Budget team approves Sh3.6b for Kenya Navy ship.

By Alex Ndegwa

Parliamentary Budget Committee has recommended Sh3.6 billion payment for a contract entered in 2003 for construction of a Kenya Navy ship.

Taxpayers will have forked out more than Sh5 billion for the vessel built in Spain if the payment is made in July as recommended in a report tabled in the House on Wednesday.

This is Sh1 billion higher than the Sh3.9 billion initial cost of the ship expected to be delivered on July 2 if full payment is made to Spanish manufacturer, Euromarine.

In 2007, Parliament heard Sh1.55 billion had already been paid to the Spanish contractors before the process was stopped over grand corruption.

The report tabled on Wednesday by committee chairman Adan Keynan says the Defence Ministry and Euromarine have agreed on the payment terms and the delivery schedule of the naval vessel.

approve payment

In total, the Government is required to pay 34 million Euros (Sh3.6 billion) so that the ship christened MV Jasiri can be delivered by July 2.

It adds the Treasury provided Sh1 billion in the supplementary budget as part payment.

The balance is Sh2.9 billion, according to the report, although calculations indicate the difference has been prioritised in the budget for the 2012/13 financial year.

On May 2, 2007 then chairman of the Defence and Foreign Relations Committee GG Kariuki implored Parliament to approve the payments after leading a fact-finding mission to Spain.

The then Laikipia West MP explained the money, which was involved in building the ship was Sh3.9 billion of which Sh1.55 billion had been paid.

By June 2006, he added, Sh1.833 billion had not been paid, which included interest, penalties and installments.

He said the ship was 98 per cent ready and only remained to be fitted with armaments. And subject to full payments officers would be trained on how to operate the vessel.

The House heard the MV Jasiri weighs 140 tonnes, was 85 metres long and 13 metres wide. It was billed as the only one of its kind in East and Central Africa.

Its construction started in March 2003 and the MV Jasiri was officially launched to the sea in January, 2005.

The contract to secure the ship was signed in July 2003 and it was one of the 18 contentious security contracts generally described as ‘Anglo-Leasing’.

The supplier later sub-contracted the ship’s construction to another Spanish firm known as Astilleros Gondan.

blew whistle

Payments on the contract were stopped in June 2005 after then Permanent Secretary for Governance and Ethics, Mr John Githongo, blew the whistle on the Anglo Leasing contracts.

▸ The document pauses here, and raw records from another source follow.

(** ** [clean_mm_source] *)

(** One page of task [t] goes back to the free list. *)
Lemma clean_one B fl tl s t i l : tasks_inv B fl tl s → B !! t = None → tl !! t = Some (i :: l) →
  ∃ p', on_page (free_page_for_task i) s = Ok tt (set_pm (touch (mach_of s), p') s) ∧
    tasks_inv B (fl ++ [i]) (<[t := l]> tl) (set_pm (touch (mach_of s), p') s) ∧ pg_data p' = pg_data (pmem_of s).
Proof.
  intros I Hb Hl. pose proof I as [I1 I2 I3 I4 I5 I6 I7 I8].
  destruct (free_page_for_task_spec i fl tl t [] l (mach_of s) (pmem_of s) I1 (quiet_mem_free _ I4) Hl) as (p' & E & Ip' & Hd & Hu).
  cbn [app] in Ip'. exists p'. split; [apply on_page_ok; by rewrite (surjective_pairing (ts_pm s))|]. split; [|done].
  set (s' := set_pm (touch (mach_of s), p') s).
  assert (Hi : owns tl t i) by (exists (i :: l); split; [done|by left]).
  assert (Hown : ∀ t' j, t' ≠ t → owns tl t' j → owns (<[t := l]> tl) t' j ∧ j ∈ pg_inuse p').
  { intros t' j Hne Hj. split; [unfold owns; by rewrite lookup_insert_ne|]. rewrite Hu.
    destruct (owns_page _ _ _ _ _ I1 Hj) as [_ Hju]. apply elem_of_difference. split; [done|]. rewrite elem_of_singleton. intros ->.
    by apply Hne, (owns_inj fl tl (pmem_of s) t' t i). }
  assert (Hok : ∀ q, page_ok tl (pmem_of s) q → page_ok (<[t := l]> tl) p' q).
  { intros q (H1 & H2 & H3). split_and!; [done| |].
    - rewrite Hu, elem_of_difference, elem_of_singleton. split; [done|]. intros ->. apply (H3 t _ Hl). by left.
    - intros t' l'. destruct (decide (t = t')) as [<-|]; [|rewrite lookup_insert_ne by done; apply H3].
      rewrite lookup_insert_eq. intros [= <-] Hq. apply (H3 t _ Hl). by right. }
  split; try done; [by eapply slots_inv_pages, I2|by eapply slots_inv_pages, I3|].
  intros t' b Hb'. assert (t' ≠ t) by (intros ->; congruence). destruct (I5 t' b Hb') as [S1 S2 S3 S4 S5 S6 S7]. split; try done.
  - eapply pt_inv_same; [exact S3|]. intros y j Hy. unfold page_data, pmem_of. cbn. rewrite Hd. split; [done|].
    apply (Hown t'); [done|by eapply S6].
  - intros y j Hy. apply Hown; [done|by eapply S6].
  - by rewrite lookup_insert_ne.
Qed.
(** The loop over the pages frees all of them, in order. *)
Lemma clean_pages_spec B t l : ∀ fl tl s fuel, tasks_inv B fl tl s → B !! t = None → tl !! t = Some l → (length l ≤ fuel)%nat →
  ∃ x, clean_pages fuel t (Some (default (TaskPages t) (hd_error (PageNode <$> l)))) s = Ok tt (set_pm x s) ∧
    tasks_inv B (fl ++ l) (<[t := []]> tl) (set_pm x s) ∧ pg_data x.2 = pg_data (pmem_of s) ∧ mach_frame (mach_of s) x.1.
Proof.
  induction l as [|i l IH]; intros fl tl s fuel I Hb Hl Hf.
  { exists (ts_pm s). assert (set_pm (ts_pm s) s = s) as -> by (by destruct s). rewrite app_nil_r, insert_id by done.
    split; [|done]. destruct fuel; cbn [clean_pages fmap list_fmap hd_error default]; by rewrite bool_decide_eq_true_2. }
  destruct fuel as [|fuel]; [cbn in Hf; lia|]. cbn [clean_pages fmap list_fmap hd_error default length] in *.
  rewrite bool_decide_eq_false_2 by done. unfold id. cbn [mbind option_bind page_of_node]. go.
  pose proof (pi_task _ _ _ (ti_pages _ _ _ _ I) t _ Hl) as D. rewrite fmap_cons in D.
  rewrite (bind_deref s (λ s, ld_next (pg_nodes (ts_pm s).2) (Some (PageNode i))) _ _ (dlist_next _ _ [] _ _ D)).
  destruct (clean_one B fl tl s t i l I Hb Hl) as (p1 & E1 & I1 & D1). run E1. set (s1 := set_pm (touch (mach_of s), p1) s) in *.
  destruct (IH (fl ++ [i]) (<[t := l]> tl) s1 fuel I1 Hb) as (x & E2 & I2 & D2 & M2); [apply lookup_insert_eq|lia|].
  exists x. rewrite insert_insert_eq, <- app_assoc in I2. split; [done|]. split; [done|]. split; [by rewrite D2|].
  etransitivity; [|exact M2]. apply touch_frame.
Qed.
Lemma pages_inv_delete fl tl p t : pages_inv fl tl p → pages_inv fl (delete t tl) p.
Proof.
  intros [I1 I2 I3 I4 I5 I6 I7].
  assert (Hd : ∀ t' l, delete t tl !! t' = Some l → tl !! t' = Some l) by (intros t' l; rewrite lookup_delete_Some; naive_solver).
  split; try done; naive_solver.
Qed.
(** No task has more pages than there are. *)
Lemma task_pages_bound fl tl p t l : pages_inv fl tl p → tl !! t = Some l → (length l ≤ NPAGE)%nat.
Proof.
  intros I Hl. pose proof (pi_task _ _ _ I t l Hl) as [Hnd _]. apply NoDup_cons in Hnd as [_ Hnd]. apply NoDup_fmap_1 in Hnd.
  rewrite <- (length_seq NPAGE 0). apply submseteq_length, NoDup_submseteq; [done|]. intros i Hi. apply elem_of_seq.
  pose proof (pi_used _ _ _ I t l i Hl Hi). lia.
Qed.
(** [free_mm_struct_slot(t->mm_struct)]. *)
Lemma free_mm_step B fl tl s t o : tasks_inv B fl tl s → B !! t = None → mm_ptr s t = Some o → mm_live s o →
  (∀ t', is_Some (B !! t') → mm_ptr s t' ≠ Some o) →
  ∃ s' fl', free_mm_struct_slot o s = Ok tt s' ∧ tasks_inv B fl' tl s' ∧ ts_vmas s' = ts_vmas s ∧ ts_tasks s' = ts_tasks s ∧
    ¬ mm_live s' o ∧ (∀ o', o' ≠ o → mm_live s o' → mm_live s' o' ∧ mm_val s' o' = mm_val s o') ∧
    pg_data (pmem_of s') = pg_data (pmem_of s) ∧ mach_frame (mach_of s) (mach_of s') ∧ ∃ e, fl' = fl ++ e.
Proof.
  intros I Hb Hptr Ho Hother. destruct s as [[m p] vs ms ns ts]. set (s := MkTms (m, p) vs ms ns ts) in *. pose proof I as [I1 I2 I3 I4 I5 I6 I7 I8].
  destruct (free_slot_spec MmStructSlot NMM_CHUNK mm0 ltac:(unfold NMM_CHUNK; lia) m p ms fl tl o I4 I3 I1 Ho)
    as (p' & ms' & fl' & E & Ip' & Im' & (_ & Hdead & Hoth) & Efl & Hu & Hdt & _).
  set (s' := MkTms (touch m, p') vs ms' ns ts). exists s', fl'. split.
  { unfold free_mm_struct_slot, zoom. cbn [ts_pm ts_mms s]. by rewrite E. }
  assert (Hpg : ∀ q, q ∈ pg_inuse p → q ≠ o.1 → q ∈ pg_inuse p') by (intros q H1 H2; rewrite Hu; case_decide; set_solver).
  assert (Hop : page_ok tl p o.1).
  { destruct Ho as (k & sl & Es & Eq & _). pose proof (sv_slot _ _ _ _ _ I3 k sl Es) as Hsl. unfold slot_ok in Hsl. rewrite Eq in Hsl. apply Hsl. }
  assert (Hown : ∀ t' i, owns tl t' i → i ∈ pg_inuse p').
  { intros t' i Hi. apply Hpg; [by apply (owns_page _ _ _ _ _ I1 Hi)|]. intros ->. destruct Hi as (l & El & Hi). by apply (proj2 (proj2 Hop) t' l). }
  assert (Hlv : ∀ x, mm_live s' x → mm_live s x ∧ x ≠ o).
  { intros x Hx. destruct (decide (x = o)) as [->|Hne]; [done|]. split; [|done]. by apply (proj1 (Hoth x Hne)). }
  assert (Hlv2 : ∀ o', o' ≠ o → mm_live s o' → mm_live s' o' ∧ mm_val s' o' = mm_val s o').
  { intros o' Hne H. split; [by apply (proj1 (Hoth o' Hne))|by apply (proj2 (Hoth o' Hne))]. }
  split; [|split_and!; try done; by rewrite Efl; case_decide; [eexists|exists []; rewrite app_nil_r]].
  split; try done.
  - cbn. eapply slots_inv_sub; [|exact I2]. intros k sl q Es Eq (H1 & H2 & H3). split_and!; [done| |done]. apply Hpg; [done|].
    destruct (slot_live NVMA_CHUNK vma0 ltac:(unfold NVMA_CHUNK; lia) tl p vs k sl q I2 Es Eq) as [j Hj]. intros ->. by apply (I8 (o.1, j) o Hj).
  - intros t' b Hb'. destruct (I5 t' b Hb') as [S1 S2 S3 S4 S5 S6 S7]. split; try done.
    + destruct S2 as (o' & H1 & H2). exists o'. split; [done|]. apply Hlv2; [|done]. intros ->. by apply (Hother t').
    + eapply pt_inv_same; [exact S3|]. intros y i Hy. unfold page_data, pmem_of. cbn. rewrite Hdt. split; [done|]. by eapply Hown, S6.
  - intros o1 o2 H1 [H2 _]%Hlv. by apply I8.
Qed.
Lemma tasks_inv_untl B fl tl s t : tasks_inv B fl tl s → B !! t = None → tasks_inv B fl (delete t tl) s.
Proof.
  intros [I1 I2 I3 I4 I5 I6 I7 I8] Hb.
  assert (Hok : ∀ q, page_ok tl (pmem_of s) q → page_ok (delete t tl) (pmem_of s) q).
  { intros q (H1 & H2 & H3). split_and!; try done. intros t' l. rewrite lookup_delete_Some. intros [_ ?]. by eapply H3. }
  split; try done; [by apply pages_inv_delete|by eapply slots_inv_pages, I2|by eapply slots_inv_pages, I3|].
  intros t' b Hb'. assert (t ≠ t') by (intros ->; congruence). destruct (I5 t' b Hb') as [S1 S2 S3 S4 S5 S6 S7].
  split; try done; [|by rewrite lookup_delete_ne]. intros y i Hy. unfold owns. rewrite lookup_delete_ne by done. by eapply S6.
Qed.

The supplier then sued the Government for withholding payments. DoD renewed negotiations with the supplier after the parliamentary committee gave the ship a clean bill of health in 2007.

The report, adopted by Parliament in May 2007, was heavily criticised by civil society groups, which accused the committee of taking part in a cover-up to swindle the Kenyan taxpayer of billions of shillings.

At the same time, the Budget committee has asked Treasury to allocate Sh1 billion for the migration of microwave communications network.

The joint project between the Defence ministry, National Security Intelligence Service and the Communications Commission of Kenya has stalled because the Government didn’t factor the funds in last year’s budget.